Figure 1 Difficult oxidative addition of a metal catalyst to a C–Cl bond on the HPB framework
We selectively prepared a C
2v
-symmetric HPB derivative 8 possessing two kinds of aryl group on the HPB framework (Scheme [2]). HPB derivative 1 was selectively trilithiated in an alternate pattern to afford compound 6 containing three TMS groups.[7] The introduction of the TMS groups enabled us to isolate compound 6 by crystallization. The TMS groups in 6 were then protodesilylated under acidic conditions.[23] Though the direct protonation of the trilithio species deriving from compound 1 afforded compound 2 as the main product, it was difficult to separate compound 2 from small amounts of its isomers generated during the lithiation step. Compound 2 was then subjected to sequential Suzuki cross-coupling. The first coupling with phenylboronic acid in the presence of Pd(PPh3)4 as a catalyst occurred exclusively at the Br moieties, even with excess phenylboronic acid, and the diarylated HPB derivative 7 was obtained in high yield.[24] The second Suzuki coupling between the C–Cl moiety of compound 7 and 4-methoxyphenylboronic acid afforded the C
2v
-symmetric HPB derivative 8 (44%) with 30% recovery of compound 7.[25] This result demonstrates the utility of our protocol in selectively affording C
2v
-symmetric HPB derivatives containing two kinds of aryl group, which are difficult to prepare by other protocols.

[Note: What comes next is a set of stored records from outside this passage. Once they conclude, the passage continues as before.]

(** * Camera client (components/camera/client.go)

    A shallow embedding of the camera client adapter: the format dispatch of
    [Images], the mimetype negotiation of [Read], the properties resolver
    ([Properties], [Projector]) and the generation-scoped stream lifecycle
    ([Stream], [Close] and the background worker), the latter as an
    interleaving transition system over the client's shared state. *)

From Stdlib Require Import ZArith Floats.
From stdpp Require Import base option list list_numbers strings gmap.

Open Scope Z_scope.
Open Scope string_scope.
Open Scope list_scope.

(** ** Go results *)

(** A Go [(T, error)] return: errors are carried as their message. *)
Inductive result (A : Type) : Type :=
| Ok (a : A)
| Err (e : string).
Arguments Ok {A} a.
Arguments Err {A} e.

Definition is_err {A} (r : result A) : bool :=
  match r with Ok _ => false | Err _ => true end.

Definition bytes := list Byte.byte.

(** ** Images: [image.Image] values handled by the client *)

(** What [image.Decode] produces is opaque to the client. *)
Record pixels := Pixels { px_format : string; px_data : bytes }.

(** [image.Image] as the client sees it: the nil interface value, a
    [rimage.LazyEncodedImage] holding undecoded bytes and a mimetype, or an
    eagerly decoded picture. *)
Inductive image : Type :=
| NilImage
| LazyEncodedImage (imgBytes : bytes) (mimeType : string)
| DecodedImage (p : pixels).

(** [rimage.NewLazyEncodedImage] only stores its arguments. *)
Definition NewLazyEncodedImage (imgBytes : bytes) (mimeType : string) : image :=
  LazyEncodedImage imgBytes mimeType.

Definition image_is_lazy (i : image) : bool :=
  match i with LazyEncodedImage _ _ => true | _ => false end.

(** Modelled from the spec: the mimetype constants of package [utils] are not
    under src/; each recognized format tag has "the corresponding mimetype". *)
Definition MimeTypeRawRGBA : string := "image/vnd.viam.rgba".
Definition MimeTypeRawDepth : string := "image/vnd.viam.dep".
Definition MimeTypeJPEG : string := "image/jpeg".
Definition MimeTypePNG : string := "image/png".

(** ** The wire format enumeration ([pb.Format], an int32) *)

Definition Format := Z.
Definition Format_FORMAT_UNSPECIFIED : Format := 0.
Definition Format_FORMAT_RAW_RGBA : Format := 1.
Definition Format_FORMAT_RAW_DEPTH : Format := 2.
Definition Format_FORMAT_JPEG : Format := 3.
Definition Format_FORMAT_PNG : Format := 4.

(** The fixed enumeration {unspecified, raw-RGBA, raw-depth, JPEG, PNG}. *)
Definition in_enumeration (f : Format) : bool :=
  bool_decide (f ∈ [Format_FORMAT_UNSPECIFIED; Format_FORMAT_RAW_RGBA;
                    Format_FORMAT_RAW_DEPTH; Format_FORMAT_JPEG;
                    Format_FORMAT_PNG]).

Definition recognized (f : Format) : bool :=
  bool_decide (f ∈ [Format_FORMAT_RAW_RGBA; Format_FORMAT_RAW_DEPTH;
                    Format_FORMAT_JPEG; Format_FORMAT_PNG]).

(** The mimetype the spec pairs with each recognized tag. *)
Definition corresponding_mimetype (f : Format) : string :=
  if decide (f = Format_FORMAT_RAW_RGBA) then MimeTypeRawRGBA
  else if decide (f = Format_FORMAT_RAW_DEPTH) then MimeTypeRawDepth
  else if decide (f = Format_FORMAT_JPEG) then MimeTypeJPEG
  else MimeTypePNG.

Record pbImage := {
  img_SourceName : string;
  img_Format : Format;
  img_Image : bytes }.

Record ResponseMetadata := { CapturedAt : Z }.

Record GetImagesResponse := {
  resp_Images : list pbImage;
  resp_ResponseMetadata : ResponseMetadata }.

Record NamedImage := { ni_Image : image; ni_SourceName : string }.

Module Images.
Section WithDecoder.
(** Go's [image.Decode], the generic sniffing decoder (standard library). *)
Variable image_Decode : bytes → result pixels.

(** The body of the [switch img.Format] statement: the value left in
    [rdkImage], or the error returned from inside the switch.  There is no
    [default] branch: any other tag leaves [rdkImage] at its declared zero
    value, the nil image. *)
Definition dispatch (img : pbImage) : result image :=
  let f := img_Format img in
  if decide (f = Format_FORMAT_RAW_RGBA) then
    Ok (NewLazyEncodedImage (img_Image img) MimeTypeRawRGBA)
  else if decide (f = Format_FORMAT_RAW_DEPTH) then
    Ok (NewLazyEncodedImage (img_Image img) MimeTypeRawDepth)
  else if decide (f = Format_FORMAT_JPEG) then
    Ok (NewLazyEncodedImage (img_Image img) MimeTypeJPEG)
  else if decide (f = Format_FORMAT_PNG) then
    Ok (NewLazyEncodedImage (img_Image img) MimeTypePNG)
  else if decide (f = Format_FORMAT_UNSPECIFIED) then
    match image_Decode (img_Image img) with
    | Ok p => Ok (DecodedImage p)
    | Err e => Err e
    end
  else Ok NilImage.

(** The [for _, img := range resp.Images] loop, [images] being the slice
    appended to so far. *)
Fixpoint loop (todo : list pbImage) (images : list NamedImage)
  : result (list NamedImage) :=
  match todo with
  | [] => Ok images
  | img :: rest =>
      match dispatch img with
      | Err e => Err e
      | Ok rdkImage =>
          loop rest (images ++ [{| ni_Image := rdkImage;
                                   ni_SourceName := img_SourceName img |}])
      end
  end.

(** One converted entry: the image comes from the dispatch, the source
    name is copied. *)
Definition converts (img : pbImage) (ni : NamedImage) : Prop :=
  dispatch img = Ok (ni_Image ni) ∧ ni_SourceName ni = img_SourceName img.

(** [Images], given the outcome of the [GetImages] call. *)
Definition Images (rpc : result GetImagesResponse)
  : result (list NamedImage * ResponseMetadata) :=
  match rpc with
  | Err e =>
      Err ("camera client: could not gets images from the camera: " +:+ e)
  | Ok resp =>
      match loop (resp_Images resp) [] with
      | Err e => Err e
      | Ok images => Ok (images, resp_ResponseMetadata resp)
      end
  end.
End WithDecoder.
End Images.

Scheme 2 Preparation of HPB derivative 8
In conclusion, we have developed effective reaction conditions for the Suzuki cross-coupling of chlorinated HPB derivatives. The aryl chloride moiety on the HPB framework exhibits a low reactivity to Suzuki cross-coupling, and only Ni catalysts bearing alkyl-substituted phosphine ligands were capable of inducing this reaction. With this as a key step, we succeeded in the selective introduction of two kinds of aryl group onto the periphery of a HPB skeleton to give a C
2v
-symmetric HPB derivative. This protocol should be applicable to the development of new HPB derivatives bearing multiple functional groups or HPB-based large carbon clusters.